From the bottom up we find:
5: Debian: I’ve never been a big Debian fan — I much prefer Debian-based distributions such as Ubuntu and Mepis — but lots of other people are. Debian, which just turned 19, remains important not just because it is the foundation for many other Linux distributions, but because year after year it continues to be loved by its users.
4: Fedora: But while Debian isn’t one of my favorites, I confess I really haven’t cared for Fedora, Red Hat’s community Linux distribution, in recent years. Well, it’s not so much Fedora, it’s the fact that it uses GNOME 3.x — the desktop interface I love to hate.
Regardless of how I feel about it though, Fedora clearly has its fans. And, if you work on Red Hat Enterprise Linux (RHEL) development, it’s a really wise idea to keep a copy of Fedora on hand so you can see RHEL’s future.
3: Ubuntu: What’s that you say? Ubuntu: the darling of so many Linux fans only in third place? Yep. It’s in third. Why? Well even though I like its relatively new Unity interface, a lot of other people really don’t.
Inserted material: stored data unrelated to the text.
Definition branch_tree (U : list block_header_state -> Prop) (g : block_header_state) : BlockTree (list block_header_state) := {|
  block_valid := U;
  id_of := last_id;
  time_of := last_time;
  ancestor q p := q <> [] /\ q `prefix_of` p;
  justified := justified_branch;
  genesis := [g];
  shows := branch_shows
|}.

Section Universe.
Context {U : list block_header_state -> Prop} {g : block_header_state} (Un : universe U g).
#[local] Instance the_tree : BlockTree (list block_header_state) := branch_tree U g.

Lemma universe_cases p : U p -> exists ancestors s, p = ancestors ++ [s] /\ bhs_chain ancestors s /\
  last p = Some s /\ branch_facts p /\ first_num p = bhs_block_num g.
Proof.
  intros H. pose proof (un_branch _ _ Un p H) as Hb. pose proof (is_branch_facts _ Hb) as F.
  destruct Hb as (ancestors & s & -> & Hc). exists ancestors, s.
  split_and!; [done|done|by rewrite last_snoc|done|]. unfold first_num. by rewrite (un_genesis _ _ Un _ H).
Qed.

Lemma last_positive p s : U p -> last p = Some s -> num_from_id (id s) = bhs_block_num s /\ 0 < bhs_block_num s.
Proof.
  intros H Hs. destruct (universe_cases p H) as (ancestors & u & -> & Hc & Hu & F & Hf). rewrite Hu in Hs. injection Hs as ->.
  pose proof (un_positive _ _ Un). assert (Hi : (ancestors ++ [s]) !! length ancestors = Some s) by apply lookup_snoc.
  split; [|rewrite (branch_num F _ _ Hi); lia]. apply (branch_id_num _ _ Hc). by eapply list_elem_of_lookup_2.
Qed.

(** An ancestor is found at its position in the branch. *)
Lemma prefix_end (q p : list block_header_state) : q <> [] -> q `prefix_of` p ->
  exists i t, p !! i = Some t /\ last q = Some t /\ q = take i p ++ [t].
Proof.
  intros Hq Hp. destruct q as [|t q _] using rev_ind; [done|]. destruct Hp as [k ->]. exists (length q), t.
  rewrite <- app_assoc. split_and!; [by apply list_lookup_middle|by rewrite last_snoc|by rewrite take_app_length].
Qed.

Lemma take_snoc_prefix i t p : p !! i = Some t -> take i p ++ [t] <> [] /\ take i p ++ [t] `prefix_of` p.
Proof.
  intros Hi. split; [by destruct (take i p)|]. rewrite <- (take_S_r _ _ _ Hi). apply prefix_take.
Qed.

(** The claimed block of a branch. *)
Lemma justified_cases p ancestors s : U p -> p = ancestors ++ [s] -> exists i t,
  p !! i = Some t /\ bhs_block_num t = claimed_num s /\ justified_branch p = take i p ++ [t] /\
  (ancestors <> [] -> (i < length ancestors)%nat) /\ (i <= length ancestors)%nat.
Proof.
  intros H E. destruct (universe_cases p H) as (a' & s' & E' & _ & Hl & F & Hf). rewrite E in E'.
  apply app_inj_tail in E' as [<- <-]. assert (Hs : p !! length ancestors = Some s) by (rewrite E; apply lookup_snoc).
  destruct (claimed_range F _ _ Hs) as [Hr Hlt].
  destruct (upto_exists F (claimed_num s) _ _ Hs) as (i & t & Hi & Ht & Hn & Hu); [lia|].
  exists i, t. unfold justified_branch. rewrite Hl. split_and!; [done..| |done].
  intros Hne. rewrite (branch_num F _ _ Ht) in Hn. rewrite (branch_num F _ _ Hs) in Hlt.
  assert (0 < length ancestors)%nat by (destruct ancestors; [done|cbn; lia]). specialize (Hlt ltac:(done)). lia.
Qed.

Lemma last_time_snoc q t : last_time (q ++ [t]) = bhs_timestamp t.
Proof. unfold last_time. by rewrite last_snoc. Qed.

Lemma last_id_snoc q t : last_id (q ++ [t]) = id t.
Proof. unfold last_id. by rewrite last_snoc. Qed.

Lemma branch_end p ancestors s : p = ancestors ++ [s] -> p !! length ancestors = Some s.
Proof. intros ->. apply lookup_snoc. Qed.

Lemma branch_index p ancestors s i t : p = ancestors ++ [s] -> p !! i = Some t -> (i <= length ancestors)%nat.
Proof. intros ->. intros Hi%lookup_lt_Some. rewrite length_app in Hi. cbn in Hi. lia. Qed.

Lemma only_genesis p s : U p -> p = [s] -> p = [g].
Proof. intros H ->. pose proof (un_genesis _ _ Un _ H) as Hh. cbn in Hh. congruence. Qed.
I think that mostly it’s because while Unity is great for new users who aren’t especially computer savvy, a lot of Linux professionals find it gets in the way — and, of course, experienced old Linux hands are exactly the kind of people who visit DistroWatch.
That said, Ubuntu founder Mark Shuttleworth thinks the operating system will see 20 million new PCs sold with Ubuntu in 2012, and that’s not counting people who install it. Those people will also largely be new computer users. If Ubuntu can get most of the new users coming to Linux, I think they’ll be happy even if they’re no longer as popular with old-guard Linux desktop users.
2: Mageia: And, number two is, “who?” I can hear some of you asking. Mageia is a September 2010 fork of Mandriva Linux, a commercial Linux distribution, which was once quite popular in its own right. In 2006, Mandriva suffered management and financial problems. Since then, while the firm has continued to have problems, Mageia — freed of Mandrivia’s business woes — has continued on to become a wildly popular Linux distribution.
And why is Mageia so popular? I think it’s because it’s a straightforward easy-to-use Linux distribution. Unlike Ubuntu’s Unity user interface, Mageia uses the Linux pro friendly KDE 4.8 desktop. In short, it’s just a darn good KDE distribution — which, by the way — according to LinuxQuestions’ last survey, is now the single most popular desktop interface of all.
1: Mint Linux: This should come as no surprise. Mint is an excellent distribution and my own personal favorite. Users have enjoyed and loved using it ever since Ubuntu started down the Unity path.
What Mint has going for it is an outstanding desktop interface of its own, Cinnamon, which is very remindful of the classic GNOME 2.x interface. Add to that outstanding software and hardware support, there’s little question as to why Mint still appears to be the most desktop popular Linux of all.